Florence tells us about the plums and the bees, in this essay originally published in the October 1991 issue of the Noe Valley Voice.

When we moved into our brown-shingled house on 21st Street in 1956, there were three productive fruit trees growing in our back yard, which is graced with a southern exposure.

For a while, we had a peach tree near the deck, which produced beautiful pink blossoms and large juicy fruit, but its life span was short, and in only five years it died. Then there was the largest tree, which yielded lush apricots. The fruit had a sweetness that, for us, has never been surpassed.

The apricot tree was once visited by a huge swarm of buzzing bees, as large as a prize-winning watermelon. Since we did not wish to share our garden with stinging things, our son Jan, who was a teenager at the time, took on the task of evicting them.

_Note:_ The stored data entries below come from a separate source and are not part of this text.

Definition validate_embedding_sha256 (label value : str) : result EmbeddingRevisionV2Error unit :=
  reject_if (negb (is_sha256_hex value))
    (invalid_embedding_revision (label ++ u8" must be a lowercase SHA-256 digest")).

(** [s.parse::<u32>().unwrap_or_default()] and [s.parse::<u16>()]. *)
Definition parse_u32_or_default (s : str) : N :=
  match parse_usize s with Some n => if n <? 4294967296 then n else 0 | None => 0 end.
Definition parse_u16 (s : str) : option N :=
  n ← parse_usize s; if n <? 65536 then Some n else None.

Definition DASH : char := 45%Z.
Definition is_leap_year (year : N) : bool :=
  (year mod 4 =? 0) && (negb (year mod 100 =? 0) || (year mod 400 =? 0)).

(** The [match] on the month; [None] is its early return. *)
Definition days_in_month (month : N) (leap_year : bool) : option N :=
  if existsb (N.eqb month) [1; 3; 5; 7; 8; 10; 12] then Some 31
  else if existsb (N.eqb month) [4; 6; 9; 11] then Some 30
  else if month =? 2 then Some (if leap_year then 29 else 28)
  else None.

(** The check of the bytes; the three slices exist, for all bytes are ASCII. *)
Definition date_shape (value : str) : bool :=
  let bytes := as_bytes value in
  (length bytes =? 10)%nat && bool_decide (bytes !! 4%nat = Some DASH) && bool_decide (bytes !! 7%nat = Some DASH)
  && forallb (fun '(i, b) => (i =? 4)%nat || (i =? 7)%nat || is_ascii_digit b) (imap pair bytes).

Definition is_real_iso_date (value : str) : bool :=
  if negb (date_shape value) then false
  else
    let year := parse_u32_or_default (default [] (slice value 0 4)) in
    let month := parse_u32_or_default (default [] (slice value 5 7)) in
    let day := parse_u32_or_default (default [] (slice value 8 10)) in
    match days_in_month month (is_leap_year year) with
    | None => false
    | Some days => negb (year =? 0) && ((1 <=? day) && (day <=? days))
    end.

Definition C_AT : char := 64%Z.
Definition C_DOT : char := 46%Z.
Definition C_COLON : char := 58%Z.
Definition C_SLASH : char := 47%Z.

Definition model_base_byte (b : Z) : bool :=
  is_ascii_alphanumeric b || (b =? C_DOT)%Z || (b =? 95)%Z || (b =? C_SLASH)%Z || (b =? DASH)%Z.

Definition validate_provider_model_identifier (value : str) : result EmbeddingRevisionV2Error unit :=
  _ ← reject_if (str_is_empty value || (EMBEDDING_PROVIDER_MODEL_IDENTIFIER_MAX_BYTES <? blen value)%nat)
        (invalid_embedding_revision (u8"provider_model_identifier must be a bounded pinned identifier"));
  '(model_base, revision) ← ok_or (split_once C_AT value)
        (invalid_embedding_revision (u8"provider_model_identifier must use <model-base>@<revision>"));
  _ ← reject_if (str_is_empty model_base || str_is_empty revision
                 || existsb (fun b => negb (model_base_byte b)) (as_bytes model_base))
        (invalid_embedding_revision (u8"provider_model_identifier has an invalid model base"));
  match strip_prefix revision (u8"sha256:") with
  | Some digest => validate_embedding_sha256 (u8"provider_model_identifier revision") digest
  | None =>
    reject_if (negb (is_real_iso_date revision))
      (invalid_embedding_revision
         (u8"provider_model_identifier revision must be a real YYYY-MM-DD date or sha256 digest"))
  end.

Definition HTTPS : str := u8"https://".
Definition lower_or_digit (b : Z) : bool := is_ascii_lowercase b || is_ascii_digit b.

Definition valid_dns_label (label : str) : bool :=
  let bytes := as_bytes label in
  negb (bool_decide (bytes = []))
  && match head bytes with Some b => lower_or_digit b | None => false end
  && match last bytes with Some b => lower_or_digit b | None => false end
  && forallb (fun b => lower_or_digit b || (b =? DASH)%Z) bytes.

Definition path_byte (b : Z) : bool :=
  is_ascii_alphanumeric b || (b =? C_DOT)%Z || (b =? 95)%Z || (b =? 126)%Z || (b =? DASH)%Z.
Definition bad_segment (segment : str) : bool :=
  str_is_empty segment || str_eqb segment (u8".") || str_eqb segment (u8"..")
  || negb (forallb path_byte (as_bytes segment)).

Definition E_PORT : EmbeddingRevisionV2Error :=
  invalid_embedding_revision (u8"endpoint_identity has an invalid port").

Definition validate_port (port : str) : result EmbeddingRevisionV2Error unit :=
  _ ← reject_if (str_is_empty port || starts_with port (u8"0") || negb (forallb is_ascii_digit (as_bytes port))) E_PORT;
  parsed ← ok_or (parse_u16 port) E_PORT;
  reject_if (parsed =? 443) (invalid_embedding_revision (u8"endpoint_identity has a noncanonical port")).

Definition validate_endpoint_identity (value : str) : result EmbeddingRevisionV2Error unit :=
  remainder ← ok_or (strip_prefix value HTTPS)
                (invalid_embedding_revision (u8"endpoint_identity must use lowercase https"));
  let '(authority, path) := default (remainder, []) (split_once C_SLASH remainder) in
  let '(host, port) := match rsplit_once C_COLON authority with
                       | Some (host, port) => (host, Some port)
                       | None => (authority, None)
                       end in
  _ ← reject_if (str_is_empty host || (1 <? length (List.filter (fun b => (b =? C_COLON)%Z) (as_bytes authority)))%nat
                 || negb (forallb valid_dns_label (split_char C_DOT host)))
        (invalid_embedding_revision (u8"endpoint_identity must use a canonical lowercase DNS host"));
  _ ← match port with Some port => validate_port port | None => Ok tt end;
  _ ← reject_if (negb (str_is_empty path) && existsb bad_segment (split_char C_SLASH path))
        (invalid_embedding_revision (u8"endpoint_identity has a noncanonical path"));
  reject_if (ends_with remainder (u8"/"))
    (invalid_embedding_revision (u8"endpoint_identity must not have a trailing slash")).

Armed with a garden hose, he cautiously approached the agitated mass that was clustered around the queen, and gave the bees a blast of cold water. As they plummeted to the ground, he dropped the hose and sped to the house with a trail of bees in hot pursuit. But the bees that had fallen to the ground flew back to their queen. When it was safe enough, Jan returned to give them another water treatment, then dashed once more to the back door. Again and again he doused them in this manner until they were forced to disband. Luckily, because of his sprinting ability, Jan didn't get stung, and we regained our garden.

A few years after the bees, we noticed that a portion of the apricot tree's lower trunk was riddled with tunnels and sawdust. And we soon discovered, in one of its gaps, a formidable little creature standing guard--a brown soldier termite, with a large head and mandibles that looked like horns ready to attack any intruder.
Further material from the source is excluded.